Speaking during a media conference today at Mulungushi Conference Centre, President Hichilema was asked about the ongoing debate over the AFRICOM, with some asserting that it was a nascent plot by the Americans to increase their military foothold in the country including coming up with a military base, President Hichilema said there was no military base that was going to be established in the country, saying what was happening was increasing cooperation with other countries owing to the new threats.
He said unlike in past, today’s bombs came silently through drones, saying there was no need to argue today’s security arrangements based on the 1964 arrangements. President urged against involving politics over issues of security.
President Hichilema said there was the issue of illegal mining for instance and that most of those involved in the activity were coming from areas where there was conflict in order to sustain the fight, and therefore it was wise for the country to compare notes with other.
He said the threat level was serious and that governments share intelligence to secure stability.
President Hichilema said in the previous government the two former Defence ministers would have been arrested for saying what they said recently when they featured on a radio programme.
He said the narrative had changed from the time he was in the opposition when his opponents asserted that he would divide and sell the country if he were elected to now being accused of wanting to sell the country to the Americans and the Germans.
President Hichilema urged the media to create another narrative anchored on truth, saying many people though he was a masonist and satanist because the media gave legs to those assertions.
“I am hoping you can tell the nation that someone is stealing money somewhere which is meant for the public,” he said.
President Hichilema also said there was a law on minimum wage coming and that the same should apply to those in the media.
On the cyber security act which he opposed when in opposition, President Hichilema promised that it would be reviewed and that the media must work with him and that specific proposals must be put in place.
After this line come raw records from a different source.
(** ** [meshtastic_FromRadio] *)

Record MyNodeInfo := mk_MyNodeInfo {
  mi_my_node_num : Z; mi_min_app_version : Z; mi_nodedb_count : Z; mi_device_id : list Z;
  mi_pio_env : string
}.
Record QueueStatus := mk_QueueStatus {
  qs_res : Z; qs_free : Z; qs_maxlen : Z; qs_mesh_packet_id : Z
}.
Record DeviceMetadata := mk_DeviceMetadata {
  md_firmware_version : string; md_hasBluetooth : bool; md_role : Z; md_hw_model : Z
}.
Inductive FromRadio_variant :=
  | FR_none
  | FR_packet (m : MeshPacket)
  | FR_my_info (i : MyNodeInfo)
  | FR_node_info (num : Z) (user : User)
  | FR_config (c : Config)
  | FR_config_complete_id (id : Z)
  | FR_rebooted (b : bool)
  | FR_moduleConfig (m : ModuleConfig)
  | FR_channel (c : Channel)
  | FR_queueStatus (s : QueueStatus)
  | FR_metadata (m : DeviceMetadata)
  | FR_deviceuiConfig (c : option Config).
Record FromRadio := mk_FromRadio { fr_id : Z; fr_variant : FromRadio_variant }.

(** ** The frame ring

    Every operation reduces an index modulo [queue_size]. *)
Definition ring_index (i : nat) : M phoneapi nat :=
  api ← gets (S:=phoneapi) id;
  if (ph_queue_size api =? 0)%nat then ub else mret (i `mod` ph_queue_size api)%nat.

(** An array access out of bounds is undefined. *)
Definition ring_read (i : nat) : M phoneapi (list Z) :=
  api ← gets (S:=phoneapi) id;
  match ph_queue api !! i with Some f => mret f | None => ub end.
Definition ring_write (i : nat) (frame : list Z) : M phoneapi () :=
  api ← gets (S:=phoneapi) id;
  if (i <? ph_queue_size api)%nat then modify (set ph_queue <[i := frame]>) else ub.

Definition config_active (api : phoneapi) : bool :=
  negb (bool_decide (ph_config_state api = CONFIG_IDLE)).

Definition meshtastic_phoneapi_notify_data_ready : M phoneapi () :=
  modify (set ph_data_ready S).

(** The [queue] array the transport supplies. *)
Definition meshtastic_phoneapi_init (queue : list (list Z)) : phoneapi :=
  mk_phoneapi queue 0 0 0 None 0 CONFIG_IDLE 0 0 0 0 0.

(** [known]: the transport is in the array already. *)
Definition MESHTASTIC_PHONEAPI_MAX_TRANSPORTS : nat := 2.
Definition meshtastic_phoneapi_register (known : bool) (api : phoneapi) (transports : list phoneapi)
    : list phoneapi :=
  if known then transports
  else if (length transports <? MESHTASTIC_PHONEAPI_MAX_TRANSPORTS)%nat then transports ++ [api]
  else transports.

Definition meshtastic_phoneapi_reset : M phoneapi () :=
  modify (λ api, api <| ph_head := 0%nat |> <| ph_tail := 0%nat |> <| ph_count := 0%nat |>
    <| ph_current := None |> <| ph_config_state := CONFIG_IDLE |> <| ph_config_index := 0%nat |>
    <| ph_config_request_id := 0 |> <| ph_from_num := 0 |>).

Definition meshtastic_phoneapi_pending_count (api : phoneapi) : nat :=
  (ph_count api + (if ph_current api then 1 else 0) + (if config_active api then 1 else 0))%nat.

(** [*frame = queue\[tail\]; tail = (tail + 1) % size; count--;] *)
Definition ring_pop : M phoneapi (list Z) :=
  api ← gets (S:=phoneapi) id;
  frame ← ring_read (ph_tail api);
  tail ← ring_index (ph_tail api + 1);
  modify (λ api, api <| ph_tail := tail |> <| ph_count ::= pred |>) ;;
  mret frame.

Definition meshtastic_phoneapi_push_frame_front (frame : list Z) : M phoneapi () :=
  api ← gets (S:=phoneapi) id;
  (if (ph_count api =? ph_queue_size api)%nat then
     head ← ring_index (ph_head api + ph_queue_size api - 1);
     modify (λ api, api <| ph_head := head |> <| ph_count ::= pred |>)
   else mret ()) ;;
  tail ← ring_index (ph_tail api + ph_queue_size api - 1);
  modify (set ph_tail (λ _, tail)) ;;
  ring_write tail frame ;;
  modify (set ph_count S).

Definition meshtastic_phoneapi_release_current_frame : M phoneapi () :=
  modify (set ph_current (λ _, None)).
Definition meshtastic_phoneapi_current_frame_complete : M phoneapi () :=
  meshtastic_phoneapi_release_current_frame.
Definition meshtastic_phoneapi_current_frame_reset : M phoneapi () :=
  modify (set ph_current (λ _, None)).

(** The part of [meshtastic_phoneapi_enqueue_fromradio] after the encoding. *)
Definition ring_make_room : M phoneapi () :=
  api ← gets (S:=phoneapi) id;
  if (ph_count api =? ph_queue_size api)%nat then
    tail ← ring_index (ph_tail api + 1);
    modify (λ api, api <| ph_tail := tail |> <| ph_count ::= pred |>)
  else mret ().
Definition ring_append (frame : list Z) : M phoneapi () :=
  api ← gets (S:=phoneapi) id;
  ring_write (ph_head api) frame ;;
  head ← ring_index (ph_head api + 1);
  modify (λ api, api <| ph_head := head |> <| ph_count ::= S |>).
Definition ring_push (frame : list Z) : M phoneapi () :=
  ring_make_room ;; ring_append frame ;; meshtastic_phoneapi_notify_data_ready.

Definition config_tags : list Z := [1; 2; 3; 4; 5; 6; 7; 8; 9; 10].
Definition module_tags : list Z := [1; 2; 3; 4; 5; 6; 7; 8; 9; 10; 11; 12; 13; 14; 15; 16].

Section phone.
Context {K L T : Type} `{Kconfig} `{Pb FromRadio}.
Notation W := (world K L T).

(** [i] stands for the pointer to a registered transport. *)
Definition on_phone {A} (i : nat) (m : M phoneapi A) : M W A := λ w,
  match w_phones w !! i with
  | Some api =>
      match m api with
      | Some (a, api') => Some (a, w <| w_phones ::= <[i := api']> |>)
      | None => None
      end
  | None => None
  end.

Definition meshtastic_phoneapi_encode_fromradio_frame (from : FromRadio) : result (list Z) :=
  match pb_encode MESHTASTIC_API_FRAME_MAX from with
  | Some data => Ok data
  | None => Err ENOMEM
  end.

Definition meshtastic_phoneapi_enqueue_fromradio (i : nat) (from : FromRadio) : M W (result ()) :=
  match meshtastic_phoneapi_encode_fromradio_frame from with
  | Err e => mret (Err e)
  | Ok frame => on_phone i (ring_push frame) ;; mret (Ok ())
  end.

Definition meshtastic_phoneapi_enqueue_queue_status (i : nat) (res : Z) (mesh_packet_id : Z)
    : M W () :=
  pending ← on_phone i (gets meshtastic_phoneapi_pending_count);
  size ← on_phone i (gets ph_queue_size);
  id ← next_fromradio_id;
  meshtastic_phoneapi_enqueue_fromradio i (mk_FromRadio id (FR_queueStatus
    (mk_QueueStatus (Z.max (-128) (Z.min 127 res))
       (if (size <=? pending)%nat then 0 else Z.of_nat (size - pending))
       (Z.of_nat size) mesh_packet_id))) ;;
  mret ().

(** ** The handshake: the [fill_*] functions *)

Definition fill_my_info (mt : context) (id : Z) : FromRadio :=
  mk_FromRadio id (FR_my_info (mk_MyNodeInfo (mt_node_id mt) 0 1 (le32 (mt_node_id mt))
    (strncpy 39 "zephyr"))).

Definition meshtastic_phoneapi_enqueue_my_info (i : nat) (request_id : Z) : M W () :=
  id ← next_fromradio_id;
  mt ← gets (S:=W) w_mt;
  meshtastic_phoneapi_enqueue_fromradio i (fill_my_info mt id) ;; mret ().

Definition meshtastic_phoneapi_enqueue_rebooted (i : nat) : M W () :=
  meshtastic_phoneapi_enqueue_fromradio i (mk_FromRadio 0 (FR_rebooted true)) ;; mret ().

Definition fill_node_info (role : Z) (mt : context) (id : Z) : FromRadio :=
  mk_FromRadio id (FR_node_info (mt_node_id mt)
    (meshtastic_fill_user MESHTASTIC_BOARD_HW_MODEL role mt)).
Definition fill_metadata_frame (role : Z) (id : Z) : FromRadio :=
  mk_FromRadio id (FR_metadata (mk_DeviceMetadata (strncpy 17 "zephyr.123") CONFIG_BLE
    role MESHTASTIC_BOARD_HW_MODEL)).
Definition fill_channel (st : store) (index : Z) (id : Z) : FromRadio :=
  let disabled := Channel_zero <| c_index := index |> <| c_role := Role_DISABLED |>
                    <| c_has_settings := true |> in
  mk_FromRadio id (FR_channel
    (match meshtastic_config_store_get_channel index st with
     | Ok slot => if negb (c_role slot =? Role_DISABLED) then slot <| c_index := index |>
                  else disabled
     | Err _ => disabled
     end)).
Definition fill_config_variant (st : store) (which_tag : Z) (id : Z) : result FromRadio :=
  match meshtastic_config_store_get_config which_tag st with
  | Err e => Err e
  | Ok c => Ok (mk_FromRadio id (FR_config c))
  end.
Definition fill_module_variant (st : store) (which_tag : Z) (id : Z) : result FromRadio :=
  match meshtastic_config_store_get_module which_tag st with
  | Err e => Err e
  | Ok m => Ok (mk_FromRadio id (FR_moduleConfig m))
  end.

Definition emit_frame (i : nat) (from : FromRadio) (next_state : config_state)
    (next_index : nat) : M W (result (list Z)) :=
  match meshtastic_phoneapi_encode_fromradio_frame from with
  | Err e => mret (Err e)
  | Ok frame =>
      on_phone i (modify (λ api, api <| ph_config_state := next_state |>
                                     <| ph_config_index := next_index |>)) ;;
      mret (Ok frame)
  end.

(** The [while] loops of the CONFIGS and MODULES states, over the tags from
    [config_index] on: [None] is leaving the loop. *)
Fixpoint config_loop (i : nat) (fill : store → Z → Z → result FromRadio) (tags : list Z)
    (this next : config_state) (index : nat) : M W (option (result (list Z))) :=
  match tags with
  | [] => mret None
  | tag :: tags =>
      id ← next_fromradio_id;
      st ← gets (S:=W) w_store;
      match fill st tag id with
      | Ok from =>
          let last := bool_decide (tags = []) in
          ret ← emit_frame i from (if last then next else this) (if last then 0%nat else S index);
          mret (Some ret)
      | Err _ =>
          on_phone i (modify (set ph_config_index S)) ;;
          config_loop i fill tags this next (S index)
      end
  end.

(** One iteration of the outer loop: [None] is [break] out of the switch. *)
Definition config_iteration (i : nat) : M W (option (result (list Z))) :=
  api ← on_phone i (gets id);
  mt ← gets (S:=W) w_mt;
  st ← gets (S:=W) w_store;
  ch ← gets (S:=W) w_channels;
  let index := ph_config_index api in
  let emit from next_state next_index :=
    ret ← emit_frame i from next_state next_index; mret (Some ret) in
  match ph_config_state api with
  | CONFIG_IDLE => mret (Some (Err ENOENT))
  | CONFIG_MY_INFO => id ← next_fromradio_id; emit (fill_my_info mt id) CONFIG_DEVICE_UI 0%nat
  | CONFIG_DEVICE_UI =>
      id ← next_fromradio_id;
      emit (mk_FromRadio id (FR_deviceuiConfig
              (match meshtastic_config_store_get_device_ui st with
               | Ok c => Some c | Err _ => None end))) CONFIG_NODE_INFO 0%nat
  | CONFIG_NODE_INFO =>
      id ← next_fromradio_id;
      emit (fill_node_info (meshtastic_device_role ch) mt id) CONFIG_METADATA 0%nat
  | CONFIG_METADATA =>
      id ← next_fromradio_id;
      emit (fill_metadata_frame (meshtastic_device_role ch) id) CONFIG_CHANNELS 0%nat
  | CONFIG_CHANNELS =>
      id ← next_fromradio_id;
      let last := MESHTASTIC_MAX_CHANNELS <=? Z.of_nat index + 1 in
      emit (fill_channel st (Z.of_nat index) id)
        (if last then CONFIG_CONFIGS else CONFIG_CHANNELS) (if last then 0%nat else S index)
  | CONFIG_CONFIGS =>
      ret ← config_loop i fill_config_variant (drop index config_tags)
              CONFIG_CONFIGS CONFIG_MODULES index;
      match ret with
      | Some ret => mret (Some ret)
      | None =>
          on_phone i (modify (λ api, api <| ph_config_state := CONFIG_MODULES |>
                                         <| ph_config_index := 0%nat |>)) ;;
          mret None
      end
  | CONFIG_MODULES =>
      ret ← config_loop i fill_module_variant (drop index module_tags)
              CONFIG_MODULES CONFIG_QUEUE_STATUS index;
      match ret with
      | Some ret => mret (Some ret)
      | None =>
          on_phone i (modify (λ api, api <| ph_config_state := CONFIG_QUEUE_STATUS |>
                                         <| ph_config_index := 0%nat |>)) ;;
          mret None
      end
  | CONFIG_QUEUE_STATUS =>
      id ← next_fromradio_id;
      let size := ph_queue_size api in
      emit (mk_FromRadio id (FR_queueStatus (mk_QueueStatus 0
              (if (size <=? ph_count api)%nat then 0 else Z.of_nat (size - ph_count api))
              (Z.of_nat size) 0))) CONFIG_COMPLETE 0%nat
  | CONFIG_COMPLETE =>
      id ← next_fromradio_id;
      emit (mk_FromRadio id (FR_config_complete_id (ph_config_request_id api)))
        CONFIG_IDLE 0%nat
  end.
However, the expectation from the general public is that the whole act should be scrapped off, something those in the UPND alluded, including the President himself during his opposition times.
And as opposed to the submission from the media liaison committee that Press Freedom be made a public holiday, the President said he was of the view that it should be a working day on which he would engage more with the media, wondering how many more holidays the country was going to have if president press freedom day were added to the list.